Stored data entries
-*-

(** One run of the compiled graph in stream mode "updates": a node runs
    on the current state, its output is merged key by key into the state
    and is reported as the event [{node_name: node_output}]. *)
Fixpoint stream_from (steps : nat) (n : Node) (state : gmap string Value)
    : M (list (Node * gmap string Value)) :=
  match steps with
  | O => lift (Raise GraphRecursionError)
  | S steps' =>
      node_output ← run_node n state;
      let state' := node_output ∪ state in
      match next_node n state' with
      | END => mret [ (n, node_output) ]
      | Goto n' =>
          events ← stream_from steps' n' state';
          mret ((n, node_output) :: events)
      end
  end.

(** [app.stream(input)]: the entry point is [vibe_interpreter]; the keys
    of the input that are not channels of the graph are not read. *)
Definition app_stream (input : gmap string Value)
    : M (list (Node * gmap string Value)) :=
  stream_from recursion_limit vibe_interpreter
    (filter (λ kv, kv.1 ∈ schema_keys) input).

(** ** The HTTP operations *)

Record PlanRequest := {
  rq_destination : string;
  rq_duration_days : Z;
  rq_vibe : string;
  rq_places_to_avoid : list string
}.

Record ResumeRequest := {
  rq_current_state : gmap string Value;
  rq_user_feedback : string;
  rq_place_to_avoid : option string
}.

Record Response := {
  resp_itinerary_draft : Value;
  resp_current_state : gmap string Value
}.

Definition model_dump (request : PlanRequest) : gmap string Value :=
  {[ "destination" := VStr (rq_destination request);
     "duration_days" := VInt (rq_duration_days request);
     "vibe" := VStr (rq_vibe request);
     "places_to_avoid" := VStrs (rq_places_to_avoid request) ]}.

(** The [for event in app.stream(...)] loop of both operations. *)
Definition collect_updates (final_state : gmap string Value)
    (events : list (Node * gmap string Value)) : gmap string Value :=
  foldl (λ final_state event, event.2 ∪ final_state) final_state events.

Definition start_plan (request : PlanRequest) : M Response :=
  let initial_input := model_dump request in
  let initial_input := <[ "user_feedback" := VStr "Start" ]> initial_input in
  let final_state := initial_input in
  events ← app_stream initial_input;
  let final_state := collect_updates final_state events in
  mret {| resp_itinerary_draft := dict_get final_state "itinerary_draft";
          resp_current_state := final_state |}.

(** [resume_state["places_to_avoid"].append(p)]: the key must be there and
    hold a list; a list of places there is outside the declared type. *)
Definition append_place_to_avoid (resume_state : gmap string Value)
    (p : string) : Res (gmap string Value) :=
  v ← getitem resume_state "places_to_avoid";
  match v with
  | VStrs l => Ok (<[ "places_to_avoid" := VStrs (l ++ [p]) ]> resume_state)
  | VPlaces _ => Raise TypeError
  | VNone | VStr _ | VInt _ => Raise AttributeError
  end.

Definition resume_plan (request : ResumeRequest) : M Response :=
  let resume_state := rq_current_state request in
  let resume_state :=
    <[ "user_feedback" := VStr (rq_user_feedback request) ]> resume_state in
  resume_state ←
    lift (match rq_place_to_avoid request with
          | Some p =>
              if truthy (VStr p) then append_place_to_avoid resume_state p
              else Ok resume_state
          | None => Ok resume_state
          end);
  let final_state := resume_state in
  events ← app_stream resume_state;
  let final_state := collect_updates final_state events in
  mret {| resp_itinerary_draft := dict_get final_state "itinerary_draft";
          resp_current_state := final_state |}.

End Program.

(** * The routing tool *)

(** The [openrouteservice.Client] made from a key. *)
Record Client := { client_key : string }.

-*-

Exercise details
Return, unchanged, the run of lines above that opens with the line containing "rq_destination : string;" and closes with the line containing "Definition model_dump (request". Include both.

Solution to this exercise
  rq_destination : string;
  rq_duration_days : Z;
  rq_vibe : string;
  rq_places_to_avoid : list string
}.

Record ResumeRequest := {
  rq_current_state : gmap string Value;
  rq_user_feedback : string;
  rq_place_to_avoid : option string
}.

Record Response := {
  resp_itinerary_draft : Value;
  resp_current_state : gmap string Value
}.

Definition model_dump (request : PlanRequest) : gmap string Value :=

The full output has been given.